(* ===== verification/EngineAnswers.v ===== *)
(** * What the answers of the engine tree handler mean

    What is known when a payload or a forkchoice update is answered as valid, invalid or syncing, and what the handler did
    then. *)

From S2P Require Import Prelude Ordered EngineBlocks BlockBuffer BufferClaims InvalidHeaders TreeState TreeProps.
From S2P Require Import TreeClaims Forkchoice EngineTree InMemory EngineHandler EngineWp EngineOps EngineMsgs.
From S2P Require Import EngineLoop EngineInv EngineSample EngineSafety.
Import EngineBlocks.
Local Open Scope reth_scope.

Module EngineAnswers.
Import Tree TreeProps Forkchoice Engine InMemory Handler EngineWp EngineOps EngineMsgs EngineLoop EngineInv.

(** ** What methods leave alone *)

Section frames.
Context `{!NodeTypes} `{!NodeOps} `{!FullConsensus} `{!EngineValidator}.
Implicit Types (s : Handler) (h : Z).

(** Only the cache of invalid headers, the validator and the queues may differ. *)
Definition unchanged s0 s : Prop :=
  db s = db s0 /\ es_tree (state s) = es_tree (state s0) /\ es_tracker (state s) = es_tracker (state s0) /\
  es_buffer (state s) = es_buffer (state s0) /\ memory s = memory s0 /\
  h_backfill_sync_state s = h_backfill_sync_state s0 /\ h_persistence_state s = h_persistence_state s0 /\ h_config s = h_config s0.

#[global] Instance unchanged_preorder : PreOrder unchanged.
Proof. split; [by intros s|]. intros a b c (? & ? & ? & ? & ? & ? & ? & ?) (? & ? & ? & ? & ? & ? & ? & ?). unfold unchanged. split_and!; congruence. Qed.

Lemma unchanged_core s0 s : unchanged s0 s -> core s = core s0.
Proof. intros (Hd & Ht & _ & _ & _ & Hb & Hp & Hc). unfold core. congruence. Qed.

(** No events but those for listeners. *)
Lemma emit_frame {E} (e : ConsensusEngineEvent) s0 : preserves (unchanged s0) (emit (BeaconConsensus e) : M E unit).
Proof. by apply preserves_modify. Qed.

Lemma get_invalid_frame {E} h s0 : preserves (unchanged s0) (get_invalid h : M E _).
Proof. by intros s r s' [= <- <-]. Qed.

#[local] Hint Resolve emit_frame get_invalid_frame : preserves.
Ltac frame := repeat first [solve [auto with preserves] | apply preserves_bind; [|intros ?] | apply preserves_convert
  | apply preserves_modify; by intros | case_match ].

Lemma invalid_loop_frame n s0 : forall c, preserves (unchanged s0) (invalid_ancestors_loop n c).
Proof. induction n as [|n IH]; intros [c|]; simpl; unfold lookup_header; frame. Qed.

Lemma latest_valid_frame n h s0 : preserves (unchanged s0) (latest_valid_hash_for_invalid_payload n h).
Proof. unfold latest_valid_hash_for_invalid_payload, lookup_header. frame. apply invalid_loop_frame. Qed.
#[local] Hint Resolve latest_valid_frame : preserves.

Lemma prepare_invalid_frame n h s0 : preserves (unchanged s0) (prepare_invalid_response n h).
Proof. unfold prepare_invalid_response, lookup_header. frame. Qed.
#[local] Hint Resolve prepare_invalid_frame : preserves.

Lemma on_invalid_frame n b a s0 : preserves (unchanged s0) (on_invalid_new_payload n b a).
Proof. unfold on_invalid_new_payload. frame. Qed.
#[local] Hint Resolve on_invalid_frame : preserves.

Lemma payload_error_frame n e h s0 : preserves (unchanged s0) (on_new_payload_error n e h).
Proof. unfold on_new_payload_error. frame. Qed.
#[local] Hint Resolve payload_error_frame : preserves.

Lemma handle_invalid_frame n p a s0 : preserves (unchanged s0) (handle_invalid_ancestor_payload n p a).
Proof. unfold handle_invalid_ancestor_payload, fatal. frame. Qed.

Lemma block_error_frame n e s0 : preserves (unchanged s0) (on_insert_block_error n e).
Proof. unfold on_insert_block_error, fatal, insert_invalid. frame. Qed.

Lemma find_invalid_frame {E} p s0 : preserves (unchanged s0) (find_invalid_ancestor p : M E _).
Proof. unfold find_invalid_ancestor, lowest_buffered_ancestor_or. frame. Qed.

Lemma is_fork_read n b : read_only (is_fork n b).
Proof. intros s0. unfold is_fork. frame. Qed.

Lemma builder_read {E} (f : ProviderError PE -> E) h : read_only (state_provider_builder f h).
Proof. intros s0. unfold state_provider_builder. frame. Qed.

Lemma lookup_read {E} (f : ProviderError PE -> E) h : read_only (lookup_header f h).
Proof. intros s0. unfold lookup_header. frame. Qed.

(** ** Inserting *)

Section insert.
Context {Input : Type} (execute : V -> Input -> TreeCtx -> result Executed InsertPayloadError * V * list Z)
  (convert_to_block : V -> Input -> result RB InsertPayloadError) (input : Input).

Lemma as_block_same s r s' : as_block convert_to_block input s = Some (r, s') -> s' = s /\ r = convert_to_block (payload_validator s) input.
Proof. by intros [= <- <-]. Qed.

Lemma fail_same {A} e s (r : result A _) s' : fail_with_block convert_to_block input e s = Some (r, s') -> s' = s /\ exists e', r = Err e'.
Proof.
  intros [(b & s1 & [-> _]%as_block_same & [= <- <-])|(e' & [-> _]%as_block_same & ->)]%bind_inv; eauto.
Qed.

(** What inserting does, by its result. *)
Definition insert_effect (id_ : BlockWithParent) s (r : result InsertPayloadOk InsertPayloadError) s' : Prop :=
  match r with
  | Ok (AlreadySeen st) => st = Valid /\ s' = s /\ exists hd, sealed_header_by_hash (core s) (nh_hash (bwp_block id_)) = Ok (Some hd)
  | Ok (Inserted Valid) =>
      exists e, (execute (payload_validator s) input (mkTreeCtx _ _ (state s) (h_persistence_state s) (memory s))).1.1 = Ok e /\
        es_tree (state s') = insert_executed (es_tree (state s)) e /\ db s' = db s /\ h_backfill_sync_state s' = h_backfill_sync_state s
  | Ok (Inserted (Disconnected head missing)) =>
      exists b, convert_to_block (payload_validator s) input = Ok b /\ s' = set_buffer s (Buffer.insert_block (es_buffer (state s)) b) /\
        head = current_canonical_head (es_tree (state s)) /\
        sealed_header_by_hash (core s) (nh_hash (bwp_block id_)) = Ok None /\
        blocks_by_hash (es_tree (state s)) !! bwp_parent id_ = None /\ db_header (db s) (bwp_parent id_) = Ok None
  | Err _ => unchanged s s'
  end.

Lemma run_execute_result s r s' : run_execute execute input s = Some (r, s') ->
  r = (execute (payload_validator s) input (mkTreeCtx _ _ (state s) (h_persistence_state s) (memory s))).1.1 /\ unchanged s s'.
Proof. unfold run_execute. destruct (execute _ _ _) as [[r1 v] l]. by intros [= <- <-]. Qed.

Lemma builder_none {E} (f : ProviderError PE -> E) h s : state_provider_builder f h s = Some (Ok None, s) ->
  blocks_by_hash (es_tree (state s)) !! h = None /\ db_header (db s) h = Ok None.
Proof.
  unfold state_provider_builder, bind, fueled. destruct (chain_by_hash (es_tree (state s)) h) as [[[x bs]|]|] eqn:Ec; simpl; [done| |done].
  unfold chain_by_hash in Ec. destruct (blocks_by_hash (es_tree (state s)) !! h) as [e|]; [by apply bind_Some in Ec as (? & _ & ?)|].
  unfold convert, reads. by destruct (db_header (db s) h) as [[hd|]|].
Qed.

**WORK REQUEST:** Both end lines included, restate word for word the lines above from the line with "Implicit Types (s : Handler) (h : Z)." to the line with "Lemma latest_valid_frame n", and nothing else.

**ANSWER TO THIS EXERCISE:**
Implicit Types (s : Handler) (h : Z).

(** Only the cache of invalid headers, the validator and the queues may differ. *)
Definition unchanged s0 s : Prop :=
  db s = db s0 /\ es_tree (state s) = es_tree (state s0) /\ es_tracker (state s) = es_tracker (state s0) /\
  es_buffer (state s) = es_buffer (state s0) /\ memory s = memory s0 /\
  h_backfill_sync_state s = h_backfill_sync_state s0 /\ h_persistence_state s = h_persistence_state s0 /\ h_config s = h_config s0.

#[global] Instance unchanged_preorder : PreOrder unchanged.
Proof. split; [by intros s|]. intros a b c (? & ? & ? & ? & ? & ? & ? & ?) (? & ? & ? & ? & ? & ? & ? & ?). unfold unchanged. split_and!; congruence. Qed.

Lemma unchanged_core s0 s : unchanged s0 s -> core s = core s0.
Proof. intros (Hd & Ht & _ & _ & _ & Hb & Hp & Hc). unfold core. congruence. Qed.

(** No events but those for listeners. *)
Lemma emit_frame {E} (e : ConsensusEngineEvent) s0 : preserves (unchanged s0) (emit (BeaconConsensus e) : M E unit).
Proof. by apply preserves_modify. Qed.

Lemma get_invalid_frame {E} h s0 : preserves (unchanged s0) (get_invalid h : M E _).
Proof. by intros s r s' [= <- <-]. Qed.

#[local] Hint Resolve emit_frame get_invalid_frame : preserves.
Ltac frame := repeat first [solve [auto with preserves] | apply preserves_bind; [|intros ?] | apply preserves_convert
  | apply preserves_modify; by intros | case_match ].

Lemma invalid_loop_frame n s0 : forall c, preserves (unchanged s0) (invalid_ancestors_loop n c).
Proof. induction n as [|n IH]; intros [c|]; simpl; unfold lookup_header; frame. Qed.

Lemma latest_valid_frame n h s0 : preserves (unchanged s0) (latest_valid_hash_for_invalid_payload n h).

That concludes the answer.